(DATASET EXCERPTS begins)

Lemma count_loop_map (observationsAndTimes : PodInputType)
    (n : gmap ObservableType Z) (count : Z) :
  NoDup (observationsAndTimes.*1) →
  Forall (λ o, observations_under o.2 <= INT_MAX) observationsAndTimes →
  (fold_left countForObservable observationsAndTimes (n, count)).1
  = list_to_map ((λ o, (o.1, observations_under o.2)) <$> observationsAndTimes) ∪ n.
Proof.
  intros Hdup Hall. revert n count.
  induction Hall as [|[t inner] O Ho Hall IH]; intros n count.
  - simpl. by rewrite (left_id_L ∅ (∪)).
  - rewrite fmap_cons in Hdup. apply NoDup_cons in Hdup as [Hnew Hdup].
    change (fold_left countForObservable ((t, inner) :: O) (n, count))
      with (fold_left countForObservable O (countForObservable (n, count) (t, inner))).
    pose proof (countForObservable_map n count t inner Ho) as Hmap.
    destruct (countForObservable (n, count) (t, inner)) as [n' count']. simpl in Hmap.
    rewrite IH, Hmap by done.
    rewrite fmap_cons, list_to_map_cons, <- insert_union_l. symmetry. apply insert_union_r.
    apply not_elem_of_list_to_map_1. by rewrite <- list_fmap_compose.
Qed.

Lemma observations_under_fit (observationsAndTimes : PodInputType) :
  total_rows (observed_segments observationsAndTimes) <= INT_MAX →
  Forall (λ o, observations_under o.2 <= INT_MAX) observationsAndTimes.
Proof.
  induction observationsAndTimes as [|[t inner] O IH]; intros Hmax; [done|].
  rewrite observed_segments_cons in Hmax.
  pose proof (total_rows_nonneg (observed_segments O)).
  pose proof (total_rows_nonneg ((λ d, d.2.1) <$> inner)). unfold observations_under in *.
  constructor; [simpl; lia|]. apply IH. lia.
Qed.

Lemma sum_of_counts (observationsAndTimes : PodInputType) :
  foldr (λ o s, observations_under o.2 + s) 0 observationsAndTimes
  = total_rows (observed_segments observationsAndTimes).
Proof.
  induction observationsAndTimes as [|[t inner] O IH]; [done|].
  rewrite observed_segments_cons. simpl. by rewrite IH.
Qed.

(** X4.  For observations whose number fits an [int]:
    [getNumberOfObservationsPerLinkEnd] returns the numbers of observations
    of the sets of link ends in the order of the map, and the number that
    [getNumberOfObservationsPerObservable] holds under an observable type is
    their sum. *)
Theorem observations_per_observable_and_per_link_end (observationsAndTimes : PodInputType)
    (observableType : ObservableType) (dataPerLinkEnd : SingleObservablePodInputType) :
  std_map_ordered lt observationsAndTimes →
  total_rows (observed_segments observationsAndTimes) <= INT_MAX →
  (observableType, dataPerLinkEnd) ∈ observationsAndTimes →
  getNumberOfObservationsPerLinkEnd dataPerLinkEnd = (λ d, rows d.2.1) <$> dataPerLinkEnd ∧
  (getNumberOfObservationsPerObservable observationsAndTimes).1 !! observableType
  = Some (foldr Z.add 0 (getNumberOfObservationsPerLinkEnd dataPerLinkEnd)).
Proof.
  intros Hordered Hmax Hin.
  pose proof (std_map_ordered_NoDup lt observationsAndTimes Hordered) as Hdup.
  pose proof (observations_under_fit observationsAndTimes Hmax) as Hfit.
  assert (Hsizes : getNumberOfObservationsPerLinkEnd dataPerLinkEnd
                   = (λ d, rows d.2.1) <$> dataPerLinkEnd).
  { unfold getNumberOfObservationsPerLinkEnd. rewrite per_link_end_loop; [done|].
    apply Forall_forall. intros d Hd.
    pose proof (observations_under_bounds d dataPerLinkEnd Hd).
    pose proof (proj1 (Forall_forall _ _) Hfit _ Hin). simpl in *. lia. }
  split; [done|]. rewrite Hsizes, sum_of_rows.
  unfold getNumberOfObservationsPerObservable. rewrite count_loop_map by done.
  rewrite (right_id_L ∅ (∪)). apply elem_of_list_to_map.
  - by rewrite <- list_fmap_compose.
  - apply list_elem_of_fmap. by exists (observableType, dataPerLinkEnd).
Qed.

(** X5.  For observations whose number fits an [int], the map that
    [getNumberOfObservationsPerObservable] returns has exactly the observable
    types of the observations as its keys, and the total that it returns is
    the sum of the values of that map, which is the number of observations. *)
Theorem getNumberOfObservationsPerObservable_sum (observationsAndTimes : PodInputType) :
  std_map_ordered lt observationsAndTimes →
  total_rows (observed_segments observationsAndTimes) <= INT_MAX →
  let counted := getNumberOfObservationsPerObservable observationsAndTimes in
  (∀ observableType : ObservableType,
     is_Some (counted.1 !! observableType) ↔ observableType ∈ observationsAndTimes.*1) ∧
  counted.2 = map_fold (λ _ number sum, number + sum) 0 counted.1 ∧
  counted.2 = total_rows (observed_segments observationsAndTimes).
Proof.
  intros Hordered Hmax counted.
  pose proof (std_map_ordered_NoDup lt observationsAndTimes Hordered) as Hdup.
  pose proof (observations_under_fit observationsAndTimes Hmax) as Hfit.
  assert (Hmap : counted.1
                 = list_to_map ((λ o, (o.1, observations_under o.2)) <$> observationsAndTimes)).
  { subst counted. unfold getNumberOfObservationsPerObservable.
    rewrite count_loop_map by done. by rewrite (right_id_L ∅ (∪)). }
  assert (Hkeys : ((λ o : ObservableType * SingleObservablePodInputType,
                      (o.1, observations_under o.2)) <$> observationsAndTimes).*1
                  = observationsAndTimes.*1) by (by rewrite <- list_fmap_compose).
  assert (Htotal : counted.2 = total_rows (observed_segments observationsAndTimes)).
  { subst counted. by apply getNumberOfObservationsPerObservable_total. }
  split; [|split; [|done]].
  - intros t. rewrite Hmap. split.
    + intros [n Hn]. apply elem_of_list_to_map in Hn; [|by rewrite Hkeys].
      rewrite <- Hkeys. apply list_elem_of_fmap. by exists (t, n).
    + intros Hin. rewrite <- Hkeys in Hin.
      apply list_elem_of_fmap in Hin as ([t' n] & -> & Hin). exists n.
      apply elem_of_list_to_map; [by rewrite Hkeys | done].
  - rewrite Htotal, Hmap, map_fold_foldr, <- sum_of_counts.
    transitivity (foldr (uncurry (λ (_ : ObservableType) number sum, number + sum)) 0
                    ((λ o, (o.1, observations_under o.2)) <$> observationsAndTimes)).
    + clear. induction observationsAndTimes as [|o O IH]; [done|]. simpl. by rewrite IH.
    + symmetry. apply (foldr_permutation_proper (=)).
      * intros x. solve_proper.
      * intros [t1 n1] [t2 n2] s. simpl. lia.
      * apply map_to_list_to_map. by rewrite Hkeys.
Qed.

End Counts.

(** *** Observable types without a manager *)

Section MissingManagers.
Context {Sc : Scalar} {Ext : External}.
Implicit Types (this : OrbitDeterminationManager).

Lemma registered_or_not this (t : ObservableType) :
  registered this t ∨
  ¬ registered this t ∧
    (observationManagers_ this !! t = None ∨ observationManagers_ this !! t = Some None).
Proof.
  unfold registered. destruct (observationManagers_ this !! t) as [[manager|]|] eqn:Hl.
  - left. eauto.
  - right. split; [intros [? [=]] | by right].
  - right. split; [intros [? [=]] | by left].
Qed.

(DATASET EXCERPTS ends)

## EXERCISE
Please return every line of the records above that contains the word "Lemma".

## PROBLEM SOLUTION
Lemma count_loop_map (observationsAndTimes : PodInputType)
Lemma observations_under_fit (observationsAndTimes : PodInputType) :
Lemma sum_of_counts (observationsAndTimes : PodInputType) :
Lemma registered_or_not this (t : ObservableType) :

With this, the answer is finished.